So boat planning has been coming second to wedding planning lately, and it's ski season so we haven't actively been thinking about it much at all. But we have taken her out quite a few times with our friends, and have had a lot of help from friends trying to sort out the wiring, which will probably have to be completely redone (even though when we bought it, it was supposed to have new wiring). It might be new, but it's not very logical. We spent an entire night a while ago trying to figure out which lights were broken and which ones were just labelled wrong - they are now all labelled correctly, if not working correctly.

Dale being amazing with me on the boom
The fabulous Dale and Craig have put a lot of time into doing exciting things with the lights and the batteries and anything else electrical I'd ever be able to fault. If the boat crashes and we sink to a watery grave, it is not going to be because of an electrical fault, and our lights will be shining brightly under the water. They have found way brighter and more economical lights for the cabin, the nav station, the reading lamps and the mast. So we won't be stumbling around in dim lighting any more, and we'll have a better system with red lights for night vision. The compass light is also being replaced and everything onboard is going to be way more pleasant.

Dale doing Titanic in front of our giant dinghy
We're also doing lots of stuff with the rigging, making it easier and more functional. At the moment we've got our giant dinghy at the front of the boat which is making life really difficult. When we need to do anything in a hurry it becomes dangerous - its hard to reach the cleats to tie on when we're mooring, and david went flying across it when he and Mike needed to reef in a hurry.

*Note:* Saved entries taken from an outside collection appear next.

Theorem translate_node_exact size fuel sctx n :
  everywhere node_ok n → fuel_ok size fuel n → lazy_st sctx ≠ Did →
  exact E I (translate_node fuel sctx n).
Proof.
  revert sctx n. induction fuel as [|fuel IH]; intros sctx n Hn Hf Hs.
  - intros v w. apply triple_out_of_fuel. intros c [Hc _].
    destruct Hf as [[??]|Hf]; [lia|by apply Hf].
  - destruct Hn as [(Hrng & Hr & Hp) Hch].
    apply (exact_node_body E I range_ok (translate_node fuel)
             (λ m, everywhere node_ok m ∧ fuel_ok size fuel m)
             (λ id, range_ok (node_text_range (ident_node id)))).
    + intros s m Hs' [Hm Hfm]. by apply IH.
    + intros m id [[Hm _] _] Hid. apply Hm. unfold node_idents. rewrite Hid. by left.
    + auto.
    + exact Hs.
    + exact Hrng.
    + intros m Hm. split; [by apply Hch|]. destruct Hf as [[Hlt Hsz]|Hf]; [left|by right].
      split; [|exact Hsz]. specialize (Hsz n m Hm). lia.
    + exact Hr.
    + exact Hp.
Qed.
End result.
(* ===== verification/Brackets.v ===== *)
(** The generated code is lexically well formed: every method of the translator
    closes the brackets it opens and every string literal it starts, and prints
    no line break, comment or stray quote. *)
From S2P Require Import Prelude Text JsLexer Externs Consts Context Helpers Idents Let Node Translate Tree Lazyness Keeps Traversal.
From Stdlib Require Import Ascii.
Local Open Scope nix2js_scope.

(** * Names *)

(** The bytes of a Nix identifier. *)
Definition nix_ident_byte (a : ascii) : bool :=
  is_alnum a || Ascii.eqb a "_" || Ascii.eqb a "'" || Ascii.eqb a "-".

(** The one builtin whose name is not a JavaScript identifier. *)
Definition foldl' : string := "__foldl'".

Definition name_lexical (vn : string) : Prop :=
  str_forall nix_ident_byte vn = true ∧ vn ≠ foldl'.

(** What [translate_node_ident_raw] prints for the two static categories. *)
Definition var_lexicalb (v : string * IdentCateg) : bool :=
  match v.2 with
  | Literal lit => str_forall code_byte lit
  | AlBuiltin ablti =>
      bool_decide (v.1 = foldl') || str_forall code_byte (default ablti (strip_prefix "__" ablti))
  | _ => true
  end.

Definition var_lexical (v : string * IdentCateg) : Prop := var_lexicalb v = true.

Lemma dfl_vars_lexical : Forall var_lexical DFL_VARS.
Proof.
  apply Forall_forall. intros v Hv%list_elem_of_In.
  exact (proj1 (forallb_forall var_lexicalb DFL_VARS) ltac:(by vm_compute) v Hv).
Qed.

Lemma code_byte_alnum s : str_forall is_alnum s = true → str_forall code_byte s = true.
Proof. apply str_forall_impl. intros a Ha. unfold code_byte. by rewrite Ha. Qed.

Lemma mangle_code vn : str_forall nix_ident_byte vn = true → str_forall code_byte (mangle vn) = true.
Proof.
  intros Hv. unfold mangle. apply str_forall_replace; [done|].
  apply str_forall_replace; [done|]. eapply str_forall_impl; [|exact Hv].
  intros a. unfold nix_ident_byte, code_byte. simpl.
  rewrite !orb_true_iff. tauto.
Qed.

(** * The judgement *)

Section judgement.
Context `{Linetrack, Vlq}.

(** The code so far leaves the brackets [stk] open. *)
Definition lex_at (stk : list ascii) (c : Context) : Prop :=
  lexes [] (acc c) stk ∧ Forall var_lexical (vars c).

(** [m] takes the open brackets from [stk] to [stk'], and its value satisfies
    [Φ]. *)
Definition emits_value {A} (Φ : A → Prop) (stk : list ascii) (m : M A) (stk' : list ascii) : Prop :=
  triple any_exits (lex_at stk) m (λ a c, Φ a ∧ lex_at stk' c).
Definition emits {A} (stk : list ascii) (m : M A) (stk' : list ascii) : Prop :=
  triple any_exits (lex_at stk) m (λ _, lex_at stk').

Lemma emits_value_emits {A} (Φ : A → Prop) stk (m : M A) stk' :
  emits_value Φ stk m stk' → emits stk m stk'.
Proof. intros Hm. eapply triple_consequence; [exact Hm|done|by intros a c []]. Qed.

Lemma emits_bind {A B} stk1 stk2 stk3 (m : M A) (k : A → M B) :
  emits stk1 m stk2 → (∀ a, emits stk2 (k a) stk3) → emits stk1 (bind m k) stk3.
Proof. apply triple_bind. Qed.

Lemma emits_bind_value {A B} (Φ : A → Prop) stk1 stk2 stk3 (m : M A) (k : A → M B) :
  emits_value Φ stk1 m stk2 → (∀ a, Φ a → emits stk2 (k a) stk3) → emits stk1 (bind m k) stk3.
Proof.
  intros Hm Hk. eapply triple_bind; [exact Hm|]. intros a. apply triple_pure. apply Hk.
Qed.

Lemma emits_bind_ret {A B} stk stk' (a : A) (k : A → M B) :
  emits stk (k a) stk' → emits stk (bind (ret a) k) stk'.
Proof. done. Qed.

Lemma emits_bind_assoc {A B D} stk stk' (m : M A) (k : A → M B) (k' : B → M D) :
  emits stk (bind m (λ a, bind (k a) k')) stk' → emits stk (bind (bind m k) k') stk'.
Proof.
  intros Hm c Hc. specialize (Hm c Hc). unfold bind in *. by destruct (m c) as [[] c'].
Qed.

Lemma emits_ret {A} stk (a : A) : emits stk (ret a) stk.
Proof. by apply triple_ret. Qed.
Lemma emits_gets {A} stk (f : Context → A) : emits stk (gets f) stk.
Proof. by apply triple_gets. Qed.
Lemma emits_throw {A} stk stk' e : emits stk (throw (A := A) e) stk'.
Proof. by apply triple_throw. Qed.
Lemma emits_panic {A} stk stk' msg : emits stk (panic (A := A) msg) stk'.
Proof. by apply triple_panic. Qed.
Lemma emits_bind_throw {A B} stk stk' e (k : A → M B) : emits stk (bind (throw e) k) stk'.
Proof. by intros c. Qed.
Lemma emits_bind_panic {A B} stk stk' msg (k : A → M B) : emits stk (bind (panic msg) k) stk'.
Proof. by intros c. Qed.
Lemma emits_throw_line {A} stk stk' rng msg : emits stk (throw_line (A := A) rng msg) stk'.
Proof. by intros c. Qed.
Lemma emits_bind_throw_line {A B} stk stk' rng msg (k : A → M B) :
  emits stk (bind (throw_line rng msg) k) stk'.
Proof. by intros c. Qed.
Lemma emits_of_result {A} stk (r : A + string) : emits stk (of_result r) stk.
Proof. destruct r; [apply emits_ret|apply emits_throw]. Qed.

Lemma emits_push stk x stk' : lexes stk x stk' → emits stk (push x) stk'.
Proof. intros Hx c [Ha Hv]. split; [|done]. by eapply lexes_app. Qed.

Lemma emits_vars_push stk x k : var_lexical (x, k) → emits stk (vars_push x k) stk.
Proof. intros Hx c [Ha Hv]. split; [done|]. simpl. apply Forall_app. by split; [|constructor]. Qed.

Lemma emits_vars_restore stk n : emits stk (vars_restore n) stk.
Proof.
  unfold vars_restore. eapply emits_bind; [apply emits_gets|intros l].
  eapply emits_bind; [destruct (n <=? l); [apply emits_ret|apply emits_panic]|intros _].
  intros c [Ha Hv]. split; [done|]. by apply Forall_take.
Qed.

Lemma emits_with stk f : emits stk (modify (set_with f)) stk.
Proof. by intros c [??]. Qed.

Lemma emits_for_each {A} stk (l : list A) f :
  (∀ x, x ∈ l → emits stk (f x) stk) → emits stk (for_each l f) stk.
Proof. apply triple_for_each. Qed.

Lemma emits_for_sep {A} stk sep fi (l : list A) f :
  balanced sep → (∀ x, x ∈ l → emits stk (f x) stk) → emits stk (for_sep sep fi l f) stk.
Proof.
  intros Hsep. revert fi. induction l as [|x l IH]; intros fi Hf; simpl; [apply emits_ret|].
  eapply emits_bind; [destruct fi; [apply emits_ret|apply emits_push, Hsep]|intros _].
  eapply emits_bind; [apply Hf; left|intros _].
  apply IH. intros y Hy. apply Hf. by right.
Qed.

(** The source-map steps print nothing. *)
Lemma emits_moves {A} stk (m : M A) : moves same_scope m → emits stk m stk.
Proof.
  intros Hm c [Ha Hv]. specialize (Hm c). destruct (m c) as [[] c']; try done. simpl in Hm.
  destruct Hm as (Hv' & _ & _ & Ha'). split; [by rewrite Ha'|by rewrite Hv'].
Qed.

Lemma emits_snapshot_pos stk pos : emits stk (snapshot_pos pos) stk.
Proof. apply emits_moves, same_scope_snapshot_pos. Qed.

Lemma emits_snapshot_ident stk rng m t :
  pushes m t → balanced t → emits stk (snapshot_ident rng m) stk.
Proof.
  intros Hm Ht. unfold snapshot_ident.
  eapply emits_bind; [apply emits_snapshot_pos|intros r1].
  eapply emits_bind; [|intros ?].
  { intros c Hc. rewrite (Hm c). by apply (emits_push stk t stk (Ht stk) c). }
  eapply emits_bind; [apply emits_snapshot_pos|intros r2].
  eapply emits_bind; [|intros ?; apply emits_ret].
  destruct (_ && _); [apply emits_moves, same_scope_record_ident|apply emits_ret].
Qed.

Lemma emits_wrapper {R} stk stk' pre post (m : M R) :
  emits stk (for_each pre push) stk' → emits stk' m stk' → emits stk' (for_each post push) stk →
  emits stk (for_each pre push;; res ← attempt m; for_each post push;; of_result res) stk.
Proof.
  intros Hpre Hm Hpost. eapply emits_bind; [exact Hpre|intros _].
  eapply (triple_bind _ _ (λ r c, match r with inl _ => lex_at stk' c | inr _ => True end)).
  - intros c Hc. unfold attempt. specialize (Hm c Hc). by destruct (m c) as [[] c'].
  - intros [a|e]; [eapply emits_bind; [exact Hpost|intros; apply emits_ret]|].
    eapply (triple_bind _ _ (λ _ _, True)); [|intros; by apply triple_throw].
    intros c _. by destruct (for_each post push c) as [[] c'].
Qed.

(** The wrappers of [lazyness_incoming] are closed. *)
Lemma emits_lazyness {R} stk sctx await_tr lazy_tr adj (inner : StackCtx → M R) :
  (∀ sctx' stk', emits stk' (inner sctx') stk') →
  emits stk (lazyness_incoming sctx await_tr lazy_tr adj inner) stk.
Proof.
  intros Hi c Hc. rewrite lazyness_incoming_plan. revert c Hc.
  destruct (lazyness_plan _ _ _ _) as [[pre s] post] eqn:Hp.
  assert (∃ stk', emits stk (for_each pre push) stk' ∧ emits stk' (for_each post push) stk)
    as (stk' & Hpre & Hpost); [|by apply (emits_wrapper stk stk')].
  unfold lazyness_plan in Hp. injection Hp as <- _ <-.
  destruct (prints_await _ _), (prints_lazy _ _ _ _), (lazy_through _ _); simpl;
    eexists; split; repeat first
      [apply emits_ret | apply emits_push; reflexivity | eapply emits_bind; [|intros _]].
Qed.
End judgement.

(** * The methods *)

Section methods.
Context `{Rnix, Linetrack, Vlq, SerdeJson, StdSort, !StdSortLaws, !SerdeLaws}.
(** The recursive call, the nodes it may be used on, the identifiers that may
    be printed. *)
Context (rec : StackCtx → NixNode → M unit).
Context (C : NixNode → Prop).

Definition ident_lexical (id : Ident NixNode) : Prop := name_lexical (ident_as_str id).
Local Abbreviation J := ident_lexical.

Context (rec_emits : ∀ sctx m stk, C m → emits stk (rec sctx m) stk).
Context (cast_J : ∀ m id, C m → Ident_cast m = Some id → J id).

Lemma balanced_escape_str x : balanced (escape_str x).
Proof. apply balanced_json, JsVal_string_literal. Qed.

Lemma balanced_digits n : balanced (fmt_usize n).
Proof.
  apply balanced_code, code_byte_alnum. eapply str_forall_impl; [|apply pretty_nat_digits].
  intros a Ha. unfold is_alnum. by rewrite Ha, orb_true_r.
Qed.

Lemma raw_safe_alnum vn : attrelem_raw_safe vn = true → str_forall is_alnum vn = true.
Proof.
  unfold attrelem_raw_safe. intros Hs. apply chars_alnum, forallb_forall. intros x Hx.
  destruct (chars vn) as [|y l]; [done|]. apply andb_true_iff in Hs as [_ Hs].
  apply negb_true_iff in Hs. destruct (is_ascii_alphanumeric x) eqn:E; [done|].
  rewrite <- Hs. apply existsb_exists. exists x. by rewrite E.
Qed.

Lemma balanced_indexing vn : balanced (indexing_text vn).
Proof.
  unfold indexing_text. destruct (attrelem_raw_safe vn) eqn:Hs.
  - apply balanced_app; [done|]. by apply balanced_code, code_byte_alnum, raw_safe_alnum.
  - intros stk. eapply lexes_app; [reflexivity|]. eapply lexes_app; [apply balanced_escape_str|reflexivity].
Qed.

(** Lex a text: constants by evaluation, the rest by its parts. *)
Local Ltac lex_go :=
  solve [repeat first
    [ reflexivity
    | match goal with Hb : balanced ?x |- lexes _ ?x _ => apply Hb end
    | apply balanced_escape_str | apply balanced_digits | apply balanced_indexing
    | eapply lexes_app ]].

Local Ltac emits_with tac :=
  repeat first [tac | match goal with
  | |- emits _ (bind (ret _) _) _ => apply emits_bind_ret
  | |- emits _ (bind (bind _ _) _) _ => apply emits_bind_assoc
  | |- emits _ (bind (throw _) _) _ => apply emits_bind_throw
  | |- emits _ (bind (panic _) _) _ => apply emits_bind_panic
  | |- emits _ (bind (throw_line _ _) _) _ => apply emits_bind_throw_line
  | |- emits _ (bind (ok_or _ ?x) _) _ => destruct x eqn:?; simpl
  | |- emits _ (bind (unwrap _ ?x) _) _ => destruct x eqn:?; simpl
  | |- emits _ (bind (match ?x with _ => _ end) _) _ => destruct x eqn:?
  | |- emits _ (bind _ _) _ => eapply emits_bind; [|intros]
  | |- emits _ (ret _) _ => apply emits_ret
  | |- emits _ (push _) _ => apply emits_push; lex_go
  | |- emits _ (gets _) _ => apply emits_gets
  | |- emits _ (snapshot_pos _) _ => apply emits_snapshot_pos
  | |- emits _ (throw_line _ _) _ => apply emits_throw_line
  | |- emits _ (throw _) _ => apply emits_throw
  | |- emits _ (panic _) _ => apply emits_panic
  | |- emits _ (of_result _) _ => apply emits_of_result
  | |- emits _ (vars_push _ _) _ => apply emits_vars_push; reflexivity
  | |- emits _ vars_len _ => apply emits_gets
  | |- emits _ (vars_restore _) _ => apply emits_vars_restore
  | |- emits _ (lazyness_incoming _ _ _ _ _) _ => apply emits_lazyness; intros
  | |- emits _ (for_each _ _) _ => apply emits_for_each; intros
  | |- emits _ (for_sep _ _ _ _) _ => apply emits_for_sep; [done|intros]
  | |- emits _ (match ?x with _ => _ end) _ => destruct x eqn:?
  | |- emits _ _ _ => solve [eauto with nix2js]
  end].
Local Ltac emit := emits_with fail.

We can't anchor easily either, making it a giant mission to actually take the boat out for anything but a spin - the dinghy lives over the anchor compartment. It's also in the way of my favourite dolphin viewing area.

So we were going to do something very cool we saw on a boat in Gisborne - make the forestay detachable, put a hole with a closing valve in the dinghy and move it back so the forestay goes through the dinghy. Brilliant!

But it turns out our forestay might not be strong enough to handle being detachable, and we need to replace it to be safe. And if we're replacing it, Garth just wants to move it forward and turn the boat into a cutter with an extra sail, which is what he wanted all along - that was the only thing we wanted in a boat that Heartbeat didn't deliver. I'm not sure how I feel about it, because it will make cruising around harder because tacking becomes more of a mission. But I like the idea of leaving the sail off and having the option of using it if we want to. We haven't made a decision yet, and have been umming and ahhing about it for ages.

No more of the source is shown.